_RECORDS SUPPLIED_:
(** [buf] keeps what earlier reads have left in it: the test is over the whole
    buffer, whatever the size of the last read. *)
Fixpoint zero_device_loop (fuel : nat) (device : string) (size pos : Z) (buf : list byte) : proc Z :=
  if size <=? pos then finish device ("close: " +:+ device)
  else match fuel with
  | O => halt OutOfFuel
  | S fuel' =>
      let n := Z.min (size - pos) ZERO_BUF in
      d <- sys_pread device pos n ;;
      match d with
      | inl e => perror E e ("pread: " +:+ device +:+ " at offset " +:+ pretty pos) (-1)
      | inr d =>
          let buf := d ++ drop (length d) buf in
          if negb (is_zero buf) then
            r <- sys_pwrite device pos (zeros n) ;;
            match r with
            | inl e => perror E e ("pwrite: " +:+ device +:+ " (with " +:+ pretty (s64 size) +:+ " bytes left to write)") (-1)
            | inr r => zero_device_loop fuel' device size (pos + r) buf
            end
          else zero_device_loop fuel' device size (pos + n) buf
      end
  end.
(** [garbage] is what is in the buffer at first. *)
Definition do_zero_device (garbage : list byte) (device : string) : proc Z :=
  ssize <- do_blockdev_getsize64 E device ;;
  if ssize =? -1 then ret (-1) else
  let size := u64 ssize in
  e <- sys_open device ;;
  match e with
  | Some e => perror E e device (-1)
  | None => zero_device_loop (Z.to_nat size) device size 0 garbage
  end.
(** What the keys of a line store, and where; [None] when it cannot be told. *)
Fixpoint sym_keys (keys : list (string * (option string -> option field))) (section : option string) (l : list sym) :
    option (list (field * list sym)) :=
  match keys with
  | [] => Some []
  | (key, sel) :: keys' =>
      match sym_find key l with
      | Unknown => None
      | No => sym_keys keys' section l
      | Yes r =>
          match sel section with
          | None => sym_keys keys' section l
          | Some sl => cons (sl, sym_token r) <$> sym_keys keys' section l
          end
      end
  end.
Fixpoint store_all (us : list (field * list sym)) (i : xfsinfo) : string + xfsinfo :=
  match us with
  | [] => inr i
  | (sl, tok) :: us' => match store sl (text tok) i with inl msg => inl msg | inr i => store_all us' i end
  end.
Lemma store_all_app us vs : forall i, store_all (us ++ vs) i = match store_all us i with inl msg => inl msg | inr i => store_all vs i end.
Proof. induction us as [|[sl tok] us IH]; intros i; [done|]. cbn. destruct (store sl (text tok) i); [done|apply IH]. Qed.
Lemma sym_keys_sound section l : forall keys us i, sym_keys keys section l = Some us ->
  parse_keys keys section (text l) i = store_all us i.
Proof.
  induction keys as [|[key sel] keys IH]; intros us i; [by intros [= <-]|]. cbn [sym_keys parse_keys].
  pose proof (sym_find_sound key l) as Hf. destruct (sym_find key l) as [r| |]; [| |done]; rewrite Hf; [|apply IH].
  destruct (sel section) as [sl|]; [|apply IH]. destruct (sym_keys keys section l) as [us'|] eqn:E; [|done]. intros [= <-].
  cbn [store_all]. rewrite sym_token_sound. destruct (store sl (text (sym_token r)) i); [done|]. by apply IH.
Qed.

(** The lines start with a letter or a space; a section has a fixed name. *)
Fixpoint all_chars (l : list sym) : option string :=
  match l with [] => Some "" | C c :: l' => String c <$> all_chars l' | _ => None end.
Definition sym_section (section : option string) (l : list sym) : option (option string) :=
  match l with
  | C c :: _ => if c_isalpha c then Some <$> all_chars (sym_token l) else Some section
  | _ => None
  end.
Lemma all_chars_text l : forall s, all_chars l = Some s -> text l = s.
Proof. induction l as [|[c|n|n] l IH]; intros s; cbn; [by intros [= <-]| |done|done]. destruct (all_chars l) eqn:E; [|done]. intros [= <-]. by rewrite (IH _ eq_refl). Qed.
Fixpoint sym_lines (keys : list (string * (option string -> option field))) (section : option string) (ls : list (list sym)) : option (list (field * list sym)) :=
  match ls with
  | [] => Some []
  | l :: ls' =>
      section ← sym_section section l;
      us ← sym_keys keys section l;
      app us <$> sym_lines keys section ls'
  end.
Lemma sym_section_sound section l sec : sym_section section l = Some sec -> new_section section (text l) = sec.
Proof.
  destruct l as [|[c|n|n] l]; try done. cbn [sym_section]. unfold new_section. change (text (C c :: l)) with (String c (text l)).
  cbv beta iota. destruct (c_isalpha c); [|congruence]. destruct (all_chars (sym_token (C c :: l))) as [s|] eqn:Ea; [|done].
  intros [= <-]. f_equal. change (String c (text l)) with (text (C c :: l)). rewrite sym_token_sound. by apply all_chars_text.
Qed.
Lemma sym_lines_sound keys : forall ls section us i, sym_lines keys section ls = Some us ->
  parse_xfs_lines keys section (text <$> ls) i = store_all us i.
Proof.
  induction ls as [|l ls IH]; intros section us i; [by intros [= <-]|]. cbn [sym_lines fmap list_fmap parse_xfs_lines].
  destruct (sym_section section l) as [sec|] eqn:Es; [|done]. cbn [mbind option_bind]. rewrite (sym_section_sound _ _ _ Es).
  destruct (sym_keys keys sec l) as [vs|] eqn:Ek; [|done]. cbn [mbind option_bind]. rewrite (sym_keys_sound _ _ _ _ i Ek).
  destruct (sym_lines keys sec ls) as [ws|] eqn:Ew; [|done]. cbn [fmap option_fmap option_map]. intros [= <-].
  rewrite store_all_app. destruct (store_all vs i) as [msg|i']; [reflexivity|]. exact (IH sec ws i' Ew).
Qed.
End interpretation.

_WHAT IS NEEDED_:
Without any alteration, repeat each entry shown above.

_EXERCISE RESPONSE_:
(** [buf] keeps what earlier reads have left in it: the test is over the whole
    buffer, whatever the size of the last read. *)
Fixpoint zero_device_loop (fuel : nat) (device : string) (size pos : Z) (buf : list byte) : proc Z :=
  if size <=? pos then finish device ("close: " +:+ device)
  else match fuel with
  | O => halt OutOfFuel
  | S fuel' =>
      let n := Z.min (size - pos) ZERO_BUF in
      d <- sys_pread device pos n ;;
      match d with
      | inl e => perror E e ("pread: " +:+ device +:+ " at offset " +:+ pretty pos) (-1)
      | inr d =>
          let buf := d ++ drop (length d) buf in
          if negb (is_zero buf) then
            r <- sys_pwrite device pos (zeros n) ;;
            match r with
            | inl e => perror E e ("pwrite: " +:+ device +:+ " (with " +:+ pretty (s64 size) +:+ " bytes left to write)") (-1)
            | inr r => zero_device_loop fuel' device size (pos + r) buf
            end
          else zero_device_loop fuel' device size (pos + n) buf
      end
  end.
(** [garbage] is what is in the buffer at first. *)
Definition do_zero_device (garbage : list byte) (device : string) : proc Z :=
  ssize <- do_blockdev_getsize64 E device ;;
  if ssize =? -1 then ret (-1) else
  let size := u64 ssize in
  e <- sys_open device ;;
  match e with
  | Some e => perror E e device (-1)
  | None => zero_device_loop (Z.to_nat size) device size 0 garbage
  end.
(** What the keys of a line store, and where; [None] when it cannot be told. *)
Fixpoint sym_keys (keys : list (string * (option string -> option field))) (section : option string) (l : list sym) :
    option (list (field * list sym)) :=
  match keys with
  | [] => Some []
  | (key, sel) :: keys' =>
      match sym_find key l with
      | Unknown => None
      | No => sym_keys keys' section l
      | Yes r =>
          match sel section with
          | None => sym_keys keys' section l
          | Some sl => cons (sl, sym_token r) <$> sym_keys keys' section l
          end
      end
  end.
Fixpoint store_all (us : list (field * list sym)) (i : xfsinfo) : string + xfsinfo :=
  match us with
  | [] => inr i
  | (sl, tok) :: us' => match store sl (text tok) i with inl msg => inl msg | inr i => store_all us' i end
  end.
Lemma store_all_app us vs : forall i, store_all (us ++ vs) i = match store_all us i with inl msg => inl msg | inr i => store_all vs i end.
Proof. induction us as [|[sl tok] us IH]; intros i; [done|]. cbn. destruct (store sl (text tok) i); [done|apply IH]. Qed.
Lemma sym_keys_sound section l : forall keys us i, sym_keys keys section l = Some us ->
  parse_keys keys section (text l) i = store_all us i.
Proof.
  induction keys as [|[key sel] keys IH]; intros us i; [by intros [= <-]|]. cbn [sym_keys parse_keys].
  pose proof (sym_find_sound key l) as Hf. destruct (sym_find key l) as [r| |]; [| |done]; rewrite Hf; [|apply IH].
  destruct (sel section) as [sl|]; [|apply IH]. destruct (sym_keys keys section l) as [us'|] eqn:E; [|done]. intros [= <-].
  cbn [store_all]. rewrite sym_token_sound. destruct (store sl (text (sym_token r)) i); [done|]. by apply IH.
Qed.

(** The lines start with a letter or a space; a section has a fixed name. *)
Fixpoint all_chars (l : list sym) : option string :=
  match l with [] => Some "" | C c :: l' => String c <$> all_chars l' | _ => None end.
Definition sym_section (section : option string) (l : list sym) : option (option string) :=
  match l with
  | C c :: _ => if c_isalpha c then Some <$> all_chars (sym_token l) else Some section
  | _ => None
  end.
Lemma all_chars_text l : forall s, all_chars l = Some s -> text l = s.
Proof. induction l as [|[c|n|n] l IH]; intros s; cbn; [by intros [= <-]| |done|done]. destruct (all_chars l) eqn:E; [|done]. intros [= <-]. by rewrite (IH _ eq_refl). Qed.
Fixpoint sym_lines (keys : list (string * (option string -> option field))) (section : option string) (ls : list (list sym)) : option (list (field * list sym)) :=
  match ls with
  | [] => Some []
  | l :: ls' =>
      section ← sym_section section l;
      us ← sym_keys keys section l;
      app us <$> sym_lines keys section ls'
  end.
Lemma sym_section_sound section l sec : sym_section section l = Some sec -> new_section section (text l) = sec.
Proof.
  destruct l as [|[c|n|n] l]; try done. cbn [sym_section]. unfold new_section. change (text (C c :: l)) with (String c (text l)).
  cbv beta iota. destruct (c_isalpha c); [|congruence]. destruct (all_chars (sym_token (C c :: l))) as [s|] eqn:Ea; [|done].
  intros [= <-]. f_equal. change (String c (text l)) with (text (C c :: l)). rewrite sym_token_sound. by apply all_chars_text.
Qed.
Lemma sym_lines_sound keys : forall ls section us i, sym_lines keys section ls = Some us ->
  parse_xfs_lines keys section (text <$> ls) i = store_all us i.
Proof.
  induction ls as [|l ls IH]; intros section us i; [by intros [= <-]|]. cbn [sym_lines fmap list_fmap parse_xfs_lines].
  destruct (sym_section section l) as [sec|] eqn:Es; [|done]. cbn [mbind option_bind]. rewrite (sym_section_sound _ _ _ Es).
  destruct (sym_keys keys sec l) as [vs|] eqn:Ek; [|done]. cbn [mbind option_bind]. rewrite (sym_keys_sound _ _ _ _ i Ek).
  destruct (sym_lines keys sec ls) as [ws|] eqn:Ew; [|done]. cbn [fmap option_fmap option_map]. intros [= <-].
  rewrite store_all_app. destruct (store_all vs i) as [msg|i']; [reflexivity|]. exact (IH sec ws i' Ew).
Qed.
End interpretation.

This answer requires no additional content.